[Collected data entries]
* * * * * * * * *

(** C35. With four arguments and memory for the object the constructor does not
    crash and builds a whole target or none: either it returns 0 with an object
    that has every part, whose metadata was opened with the decoded key, iv and
    action flag, and that becomes the private pointer of the target; or no object
    is left, and what had been created is released, each part once; no other
    object is touched. *)
Theorem ctr_all_or_nothing env a target_len key iv path flag ms : ce_address env = Some a ->
  exists ms' private ret, dm_jindisk_target_ctr env target_len [key; iv; path; flag] ms = Some (ms', private, ret) /\
    ctr_outcome env a [key; iv; path; flag] ms ms' private ret.
Proof.
  intros Ha. unfold dm_jindisk_target_ctr. rewrite Ha. change (Z.to_nat AES_GCM_KEY_SIZE) with 16%nat. change (Z.to_nat AES_GCM_IV_SIZE) with 12%nat.
  assert (forall raw ret, exists ms' private ret',
    ctr_bad (set_object ms a {| dj_raw_dev := raw; dj_held := []; dj_meta_args := None |}) ret = Some (ms', private, ret') /\
    ctr_outcome env a [key; iv; path; flag] ms ms' private ret') as Hearly.
  { intros raw ret. destruct (ctr_bad_outcome env a [key; iv; path; flag] ms {| dj_raw_dev := raw; dj_held := []; dj_meta_args := None |} ret)
      as (ms' & Hrun & Hout); [constructor|apply prefix_nil|constructor|]. by exists ms', None, ret. }
  destruct (hex2bin key 16) as [root_key|] eqn:Hkey; [|apply Hearly].
  destruct (hex2bin iv 12) as [root_iv|] eqn:Hiv; [|apply Hearly].
  destruct (ce_devsize env path) as [devsize|]; [|apply Hearly].
  destruct (kstrtoul flag) as [action_flag|] eqn:Hflag; [|apply Hearly].
  destruct (negb (ctr_admits target_len devsize)); [apply Hearly|].
  destruct (acquire (ce_create env) target_parts) as [held ok] eqn:Hacq.
  set (args := {| ma_key := root_key; ma_iv := root_iv; ma_action_flag := action_flag |}).
  pose proof (acquire_prefix (ce_create env) target_parts) as Hp. pose proof (acquire_created (ce_create env) target_parts) as Hc.
  pose proof (acquire_nodup (ce_create env) target_parts (proj1 target_parts_nodup)) as Hn.
  pose proof (acquire_all (ce_create env) target_parts) as Hall. rewrite Hacq in Hp, Hc, Hn, Hall. cbn in Hp, Hc, Hn, Hall.
  destruct ok.
  - destruct (Hall eq_refl) as [-> Hcreate]. repeat (apply Forall_cons in Hcreate as [? Hcreate]).
    replace (ce_create env TIoClient) with true by done. replace (ce_create env TCipher) with true by done. cbn [andb].
    eexists _, (Some a), 0. split; [done|]. split; [done|]. split; [done|]. split; [done|].
    by exists key, iv, path, flag, args.
  - match goal with |- context [set_object ms a ?o] => destruct (ctr_bad_outcome env a [key; iv; path; flag] ms o EAGAIN_) as (ms' & Hrun & Hout) end;
      [exact Hn|exact Hp|exact Hc|]. exists ms', None, EAGAIN_. by split.
Qed.

(** A wrong number of arguments is fatal. Before the first target the
    constructor dereferences the null pointer; when a target is live it destroys
    the object of that target, whose destructor then runs into freed memory. *)
Theorem ctr_argument_count env target_len argv ms : length argv <> 4%nat ->
  (ms_jindisk ms = None -> dm_jindisk_target_ctr env target_len argv ms = None) /\
  (forall a o, ms_jindisk ms = Some a -> ms_objects ms !! a = Some o ->
     exists ms', dm_jindisk_target_ctr env target_len argv ms = Some (ms', None, EINVAL_) /\
       ms_objects ms' = delete a (ms_objects ms) /\ dm_jindisk_target_dtr ms' (Some a) = None).
Proof.
  intros Hn. assert (dm_jindisk_target_ctr env target_len argv ms = ctr_bad ms EINVAL_) as ->
    by (destruct argv as [|? [|? [|? [|? [|? ?]]]]]; done).
  unfold ctr_bad, dm_jindisk_destroy. split; [by intros ->|]. intros a o -> ->. eexists. split; [done|]. split; [done|].
  unfold dm_jindisk_target_dtr, dm_jindisk_destroy. cbn [ms_objects]. by rewrite lookup_delete_eq.
Qed.

(** When the device is not found or the flag is no number, [ret] was not
    assigned: the constructor fails with whatever the stack held, and with 0 it
    reports success without a target. *)
Lemma ctr_returns_unassigned env a target_len key iv path flag ms : ce_address env = Some a ->
  is_Some (hex2bin key 16) -> is_Some (hex2bin iv 12) -> ce_devsize env path = None ->
  exists ms', dm_jindisk_target_ctr env target_len [key; iv; path; flag] ms = Some (ms', None, ce_ret env).
Proof.
  intros Ha [k Hk] [v Hv] Hd. unfold dm_jindisk_target_ctr. rewrite Ha. change (Z.to_nat AES_GCM_KEY_SIZE) with 16%nat.
  change (Z.to_nat AES_GCM_IV_SIZE) with 12%nat. rewrite Hk, Hv, Hd. unfold ctr_bad, dm_jindisk_destroy.
  cbn [set_object ms_jindisk ms_objects]. rewrite lookup_insert_eq. by eexists.
Qed.
End constructor.

(** ** Control *)

(** [copy_from_user] and [copy_to_user] return the number of bytes that could
    not be copied, [left_in] and [left_out]; the result and the answer stored. *)
Definition ctl_calc_avail_sectors (left_in left_out real_sectors : Z) : option (Z * option Z) :=
  if negb (left_in =? 0) then Some (left_in, None)
  else
    match calc_avail_sectors real_sectors with
    | None => None
    | Some avail => Some (left_out, if left_out =? 0 then Some avail else None)
    end.

(** [None] when the object of the variable has been freed or has no metadata. *)
Definition ctl_get_measurement (ms : module_state) (left_out : Z) : option Z :=
  match ms_jindisk ms with
  | None => Some EINVAL_
  | Some a =>
      match ms_objects ms !! a with
      | None => None
      | Some o => if bool_decide (TMeta ∈ dj_held o) then Some left_out else None
      end
  end.

Inductive ioctl_command : Type := JINDISK_CALC_AVAIL_SECTORS | JINDISK_GET_MEASUREMENT | JINDISK_OTHER.

Definition dev_jindisk_ioctl (ms : module_state) (cmd : ioctl_command) (left_in left_out real_sectors : Z) : option (Z * option Z) :=
  match cmd with
  | JINDISK_CALC_AVAIL_SECTORS => ctl_calc_avail_sectors left_in left_out real_sectors
  | JINDISK_GET_MEASUREMENT => (fun r => (r, None)) <$> ctl_get_measurement ms left_out
  | JINDISK_OTHER => Some (EINVAL_, None)
  end.

(** After the destructor of the only target, the measurement is read from freed
    memory: the variable still points to it. *)
Lemma measurement_after_dtr ms a o left_out : ms_jindisk ms = Some a -> ms_objects ms !! a = Some o ->
  exists ms', dm_jindisk_target_dtr ms (Some a) = Some ms' /\ ctl_get_measurement ms' left_out = None.
Proof.
  intros Hj Ho. unfold dm_jindisk_target_dtr, dm_jindisk_destroy. rewrite Ho. eexists. split; [done|].
  unfold ctl_get_measurement. cbn [ms_jindisk ms_objects]. by rewrite Hj, lookup_delete_eq.
Qed.

(** The counters of [struct disk_statistics]; [parsed] is what [kstrtouint] makes
    of the text. *)
Definition clear_stats_store (parsed : option Z) (n : Z) (disk_counter : list Z) : Z * list Z :=
  match parsed with
  | None => (EINVAL_, disk_counter)
  | Some v => (n, if 0 <? i32 v then replicate (length disk_counter) 0 else disk_counter)
  end.

(** ** The module *)

Inductive registration : Type := RSysfs | RMisc | RTarget.

#[export] Instance registration_eq_dec : EqDecision registration.
Proof. solve_decision. Defined.

Definition register (r : registration) (l : list registration) : list registration := r :: l.
Definition deregister (r : registration) (l : list registration) : list registration := filter (.≠ r) l.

* * * * * * * * *

Begin at the line that has "by (destruct argv" in the entries above; stop after the line that has "Lemma ctr_returns_unassigned env". Transcribe exactly those lines and no others.

Response area:
    by (destruct argv as [|? [|? [|? [|? [|? ?]]]]]; done).
  unfold ctr_bad, dm_jindisk_destroy. split; [by intros ->|]. intros a o -> ->. eexists. split; [done|]. split; [done|].
  unfold dm_jindisk_target_dtr, dm_jindisk_destroy. cbn [ms_objects]. by rewrite lookup_delete_eq.
Qed.

(** When the device is not found or the flag is no number, [ret] was not
    assigned: the constructor fails with whatever the stack held, and with 0 it
    reports success without a target. *)
Lemma ctr_returns_unassigned env a target_len key iv path flag ms : ce_address env = Some a ->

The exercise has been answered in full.